文章目录

1. 1. What are Anorm and Squeryl?
1. 1.1. Configuring your database
2. 1.2. Creating the schema
2. 2. Using Anorm
1. 2.1. Defining your model
2. 2.2. Using Anorm’s stream API
3. 2.3. Pattern matching results
4. 2.4. Parsing results
1. 2.4.1. BUILDING A SINGLE-RECORD PARSER
5. 2.5. BUILDING A MULTIRECORD PARSER
6. 2.6. Inserting, updating, and deleting data
3. 3. Using Squeryl
1. 3.1. Plugging Squeryl in
2. 3.2. Defining your model
1. 3.2.1. IMMUTABILITY AND THREADS
2. 3.2.2. DEFINING THE SCHEMA
3. 3.3. Extracting data—queries
4. 3.4. Saving records
5. 3.5. Handling transactions
6. 3.6. Entity relations
1. 3.6.1. STATEFUL RELATIONS
4. 4. Caching data

What are Anorm and Squeryl?

In order to talk to the database, you’ll have to create SQL at some point. A modern object-relation mapper (ORM) like Hibernate or the Java Persistence API (JPA) provides its own query language (HQL and JPQL, respectively), which is then translated into the target database’s SQL dialect.

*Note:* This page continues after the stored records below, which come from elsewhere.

(** The assignments after the overridable settings. *)
Definition fixed_settings (p : PrometheusConfig) (retainPD : bool) (mapping : params) : params :=
  <["RetainPD" := VBool retainPD]>
  (<["PROMETHEUS_MEMORY_REQUEST" := VString (PrometheusMemoryRequest p)]>
  (<["PROMETHEUS_PVC_STORAGE_CLASS" := VString (PVCStorageClass p)]>
  (<["PROMETHEUS_KUBE_PROXY_SELECTOR_KEY" := VString (KubeProxySelectorKey p)]>
  (<["PROMETHEUS_STORAGE_CLASS_VOLUME_TYPE" := VString (StorageClassVolumeType p)]>
  (<["PROMETHEUS_STORAGE_CLASS_PROVISIONER" := VString (StorageClassProvisioner p)]>
  (<["PROMETHEUS_APISERVER_SCRAPE_PORT" := VInt (APIServerScrapePort p)]>
  (<["PROMETHEUS_SCRAPE_MASTER_KUBELETS" := VBool (ScrapeKubelets p || ScrapeMasterKubelets p)]>
  (<["PROMETHEUS_SCRAPE_KUBELETS" := VBool (ScrapeKubelets p)]>
  (<["PROMETHEUS_SCRAPE_METRICS_SERVER_METRICS" := VBool (ScrapeMetricsServerMetrics p)]>
  (<["PROMETHEUS_SCRAPE_KUBE_STATE_METRICS" := VBool (ScrapeKubeStateMetrics p)]>
  (<["PROMETHEUS_SCRAPE_NODE_LOCAL_DNS" := VBool (ScrapeNodeLocalDNS p)]> mapping))))))))))).

(** [newFramework]: the error of [NewRootFramework]; [getMapping]: the result of
    [config.GetMapping]; [masterIps]: the result of [getMasterIps]. *)
Definition NewController (fl : SnapshotFlags) (p : PrometheusConfig) (prov : Provider) (newFramework : option error)
  (getMapping : option params * option ErrorList) (masterIps : result (list string)) : outcome Controller :=
  match newFramework with
  | Some err => Fails err
  | None =>
      match getMapping with
      | (_, Some errList) => Fails (ListError (errors errList))
      | (None, None) => Panics
      | (Some mapping, None) =>
          let mapping := match masterIps with
                         | Ok ips => <["MasterIps" := VSlice (VString <$> ips)]> mapping
                         | Err _ => delete "MasterIps" mapping
                         end in
          let mapping := match mapping !! "PROMETHEUS_SCRAPE_APISERVER_ONLY" with
                         | Some _ => mapping
                         | None => <["PROMETHEUS_SCRAPE_APISERVER_ONLY" :=
                                     VBool (prov_Features prov ShouldPrometheusScrapeApiserverOnly)]> mapping
                         end in
          '(mapping, etcd) ← legacy_flag "PROMETHEUS_SCRAPE_ETCD" (ScrapeEtcd p) mapping;
          '(mapping, node) ← legacy_flag "PROMETHEUS_SCRAPE_NODE_EXPORTER" (ScrapeNodeExporter p) mapping;
          '(mapping, win) ← legacy_flag "PROMETHEUS_SCRAPE_WINDOWS_NODE_EXPORTER" (ScrapeWindowsNodeExporter p) mapping;
          '(mapping, proxy) ← legacy_flag "PROMETHEUS_SCRAPE_KUBE_PROXY" (prov_Features prov ShouldScrapeKubeProxy) mapping;
          '(mapping, anet) ← legacy_flag "PROMETHEUS_SCRAPE_ANET" (ScrapeAnet p) mapping;
          '(mapping, pol) ← legacy_flag "PROMETHEUS_SCRAPE_KUBE_NETWORK_POLICIES" (ScrapeNetworkPolicies p) mapping;
          let p' := mkPrometheusConfig (TearDownServer p) (EnableServer p) (EnablePushgateway p) etcd node win
            (ScrapeKubelets p) (ScrapeMasterKubelets p) proxy (KubeProxySelectorKey p) (ScrapeKubeStateMetrics p)
            (ScrapeMetricsServerMetrics p) (ScrapeNodeLocalDNS p) anet pol (ScrapeMastersWithPublicIPs p)
            (APIServerScrapePort p) (SnapshotProject p) (AdditionalMonitorsPath p) (StorageClassProvisioner p)
            (StorageClassVolumeType p) (PVCStorageClass p) (ReadyTimeout p) (PrometheusMemoryRequest p) in
          let snapshotEnabled := (isEnabled fl prov).1 in
          Returns (mkController p' prov (fixed_settings p' snapshotEnabled mapping) ("", "") false None)
      end
  end.

(** ** Set-up *)

(** Where manifests come from. *)
Inductive manifests := Embedded | Directory (path : string).

(** What [nameAndZone] and its caller read of a persistent volume. *)
Record promPV := mkPromPV {
  pv_ClaimName : string;
  pv_Bound : bool;
  pv_GCE : option string;                (* GCEPersistentDisk.PDName *)
  pv_CSI : option string;                (* CSI.VolumeHandle *)
  pv_Labels : gmap string string;
}.

(** One attempt of every call; [ApplyTemplatedManifests] and
    [client.DeleteStorageClass] are whole calls. *)
Class PromServer (C : Type) := {
  prom_TestClient : C -> C * option error;
  prom_NewFramework : C -> C * option error;
  DeleteStorageClass : string -> C -> C * option error;
  ApplyTemplatedManifests : manifests -> string -> params -> C -> C * option error;
  sa_Get : C -> C * option error;
  sa_Create : C -> C * option error;
  sa_CreateToken : C -> C * result string;
  secret_Get : C -> C * option error;
  secret_Create : string -> C -> C * option error;
  secret_Update : string -> C -> C * option error;
  clusterRole_Create : C -> C * option error;
  clusterRoleBinding_Create : C -> C * option error;
  node_exporter_SSH : node -> C -> C * option error;
  windows_List : C -> C * result (list string);          (* provider ids *)
  gcloud_SSH : string -> string -> string -> string -> C -> C * option error;
  targets_Get : C -> C * result string;
  targets_Unmarshal : string -> result (list Target);
  promPVs_List : C -> C * result (list promPV);
  gcloud_Snapshot : string -> string -> string -> string -> C -> C * option (error * string);  (* error, output *)
  gcloud_Delete : string -> string -> string -> C -> C * option (error * string);
}.

Section Stack.
Context {C : Type} `{GoLib} `{ApiErrors} `{Backoff} `{NamespaceServer C} `{ClusterServer C} `{PromServer C}.
Context (fl : SnapshotFlags).

Definition namespace : string := "monitoring".

(** An operation on the controller and the cluster. *)
Definition action : Type := Controller * C -> (Controller * C) * outcome unit.

Definition on_cluster (f : C -> C * option error) : action := fun '(pc, c) =>
  let '(c', err) := f c in
  ((pc, c'), match err with None => Returns tt | Some e => Fails e end).

(** One after the other, up to the first failure. *)
Fixpoint in_order (l : list action) : action := fun s =>
  match l with
  | [] => (s, Returns tt)
  | a :: l' => match a s with
               | (s', Returns _) => in_order l' s'
               | r => r
               end
  end.

Definition when (b : bool) (a : action) : action := if b then a else fun s => (s, Returns tt).

Definition retryCreateFunction (f : C -> C * option error) (c : C) : C * option error :=
  RetryWithExponentialBackOff (RetryFunction f [Allow IsAlreadyExists]) c.

Definition retryCreateFunctionWithResponse (f : C -> C * result string) (c : C) : C * result string :=
  let '(cr, err) :=
    ExponentialBackoff retryBackoffSteps
      (RetryFunction (fun cr : C * string =>
         match f cr.1 with
         | (c', Err e) => ((c', ""), Some e)
         | (c', Ok r) => ((c', r), None)
         end) [Allow IsAlreadyExists]) (c, "") in
  (cr.1, match err with Some e => Err e | None => Ok cr.2 end).

(** The closure [token]. *)
Definition new_token (c : C) : C * result string :=
  match sa_CreateToken c with
  | (c', Err err) => (c', Err (Errorf "failed to create token: %v" [AErr err]))
  | (c', Ok t) => if String.eqb t "" then (c', Err (Errorf "failed to create token: no token in server response" []))
                  else (c', Ok t)
  end.

Definition createPrometheusSecretForExistingServiceAccount (token : string) (c : C) : C * option error :=
  match secret_Get c with
  | (c1, None) =>
      match secret_Update token c1 with
      | (c2, Some e) => (c2, Some (Errorf "failed to update secret %s in namespace %s: %w"
                                     [AStr "prometheus-token"; AStr namespace; AWrap e]))
      | (c2, None) => (c2, None)
      end
  | (c1, Some inErr) =>
      if IsNotFound inErr then
        match secret_Create token c1 with
        | (c2, Some e) => (c2, Some (Errorf "failed to create secret %s in namespace %s: %w"
                                       [AStr "prometheus-token"; AStr namespace; AWrap e]))
        | (c2, None) => (c2, None)
        end
      else (c1, Some inErr)
  end.
Lemma checkNode_events images events m :
  fold_left (fun set e => checkNode images set (addEventHandler e)) events (preloaded images m) =
  preloaded images (fold_left nodes_step events m).
Proof. revert m. induction events as [|e events IH]; intros m; [done|]. cbn. by rewrite checkNode_step, IH. Qed.

Lemma poll_done_preloaded images rounds m :
  (poll_done images rounds (preloaded images m)).2 = true <->
  exists pre events size post, rounds = pre ++ (events, size) :: post /\
    Z.of_nat (base.size (preloaded images (fold_left nodes_step (concat (map fst pre) ++ events) m))) = size.
Proof.
  revert m. induction rounds as [|[events sz] rounds IH]; intros m; cbn [poll_done].
  { split; [done|]. intros (pre & ? & ? & ? & Heq & _). by destruct pre. }
  rewrite checkNode_events. unfold countDone. destruct (Z.eqb_spec (Z.of_nat (size (preloaded images (fold_left nodes_step events m)))) sz) as [Heq|Hne].
  - split; [|done]. intros _. by exists [], events, sz, rounds.
  - rewrite IH. split.
    + intros (pre & ev & sz' & post & -> & Hs). exists ((events, sz) :: pre), ev, sz', post. split; [done|].
      cbn. by rewrite <- app_assoc, fold_left_app.
    + intros (pre & ev & sz' & post & Heq & Hs). destruct pre as [|[ev0 s0] pre]; cbn in Heq; [by simplify_eq|]. injection Heq as <- <- ->.
      exists pre, ev, sz', post. split; [done|]. cbn in Hs. by rewrite <- app_assoc, fold_left_app in Hs.
Qed.

Lemma images_loop_spec images nodeImages :
  images_loop images nodeImages = true <->
  Forall (fun img => Exists (fun nodeImg => String.prefix img nodeImg = true) nodeImages) images.
Proof.
  induction images as [|img images IH]; [by split; [constructor|]|]. cbn. rewrite Forall_cons, <- IH.
  assert (found_loop nodeImages img = true <-> Exists (fun nodeImg => String.prefix img nodeImg = true) nodeImages) as <-.
  { clear. induction nodeImages as [|n l IH]; cbn; [by split; [|intros ?%Exists_nil]|].
    rewrite Exists_cons, <- IH. destruct (String.prefix img n); naive_solver. }
  destruct (found_loop nodeImages img); naive_solver.
Qed.

(** Waiting for the images ends with success exactly at a round at which as
    many nodes as the daemon set covers have all the images, each of them as a
    prefix of a name the node reports: the informer's handler, called for
    additions, updates and deletions, keeps the set of such nodes exact. *)
Theorem preload_wait_correct images rounds :
  (poll_done images rounds ∅).2 = true <->
  exists pre events size post, rounds = pre ++ (events, size) :: post /\
    Z.of_nat (base.size (filter (fun kv : string * imageNode =>
        Forall (fun img => Exists (fun n => String.prefix img n = true) (concat (in_Images kv.2))) images)
      (fold_left nodes_step (concat (map fst pre) ++ events) ∅))) = size.
Proof.
  change (∅ : gset string) with (preloaded images ∅) at 1. rewrite poll_done_preloaded.
  unfold preloaded. setoid_rewrite size_dom.
  assert (forall m : nodes, filter (fun kv : string * imageNode => hasPreloadedImages images kv.2 = true) m =
    filter (fun kv : string * imageNode =>
      Forall (fun img => Exists (fun n => String.prefix img n = true) (concat (in_Images kv.2))) images) m) as Hf.
  { intros m. apply map_filter_ext. intros k x _. apply images_loop_spec. }
  setoid_rewrite Hf. done.
Qed.
End ImagePreload.

(** ** The metadata file *)
Section Metadata.
Context {C : Type} `{ApiErrors} `{Backoff} `{ClusterServer C} `{MapRange}.

Fixpoint copy_entries (l : list (string * string)) (output : gmap string string) : gmap string string :=
  match l with
  | [] => output
  | (k, v) :: l' => copy_entries l' (<[k := v]> output)
  end.

Definition metadata_Dump (gcloud : string -> string -> string -> string + error * string) (providerID : node -> string)
  (Marshal : gmap string string -> result string) (WriteFile : string -> string -> C -> C * option error)
  (p : Provider.Provider) (outputFile : string) (c : C) : C * option error :=
  match Metadata gcloud providerID p c with
  | (c, Err err) => (c, Some err)
  | (c, Ok providerMetadata) =>
      match Marshal (copy_entries (range "metadata" providerMetadata) ∅) with
      | Err err => (c, Some err)
      | Ok out => WriteFile outputFile out c
      end
  end.
End Metadata.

Anorm and Squeryl are at opposite ends of the SQL-generation/translation spectrum.

Squeryl generates SQL by providing a Scala domain-specific language ( DSL) that’s similar to actual SQL. Anorm doesn’t generate any SQL, and instead relies on the developer to write SQL.

• Anorm allows you to write any SQL that you can come up with, even using proprietary extensions of the particular database that you’re using.
• Squeryl’s DSL allows the compiler to check that your queries are correct, which meshes well with Play’s emphasis on type safety.

Configuring your database

Play comes with support for an H2 in-memory database out of the box, but there’s no database configured by default.

conf/application.conf, 要配置其他的数据库, 可以注释掉

db.default.driver=org.h2.Driver
db.default.url="jdbc:h2:mem:play"

An in-memory database is fine for development and testing but doesn’t cut it for most production environments.

Build.scala

val appDependencies = Seq(
  jdbc,
  anorm,
  "postgresql" % "postgresql" % "9.1-901.jdbc4"
)

application.conf

db.default.user=user
db.default.password=qwerty
db.default.url="jdbc:postgresql://localhost:5432/paperclips"
db.default.driver=org.postgresql.Driver

Creating the schema

Anorm can’t create your schema for you because it doesn’t know anything about your model. Squeryl can create your schema for you, but it’s unable to update it. This means you’ll have to write the SQL commands to create (and later update) your schema yourself.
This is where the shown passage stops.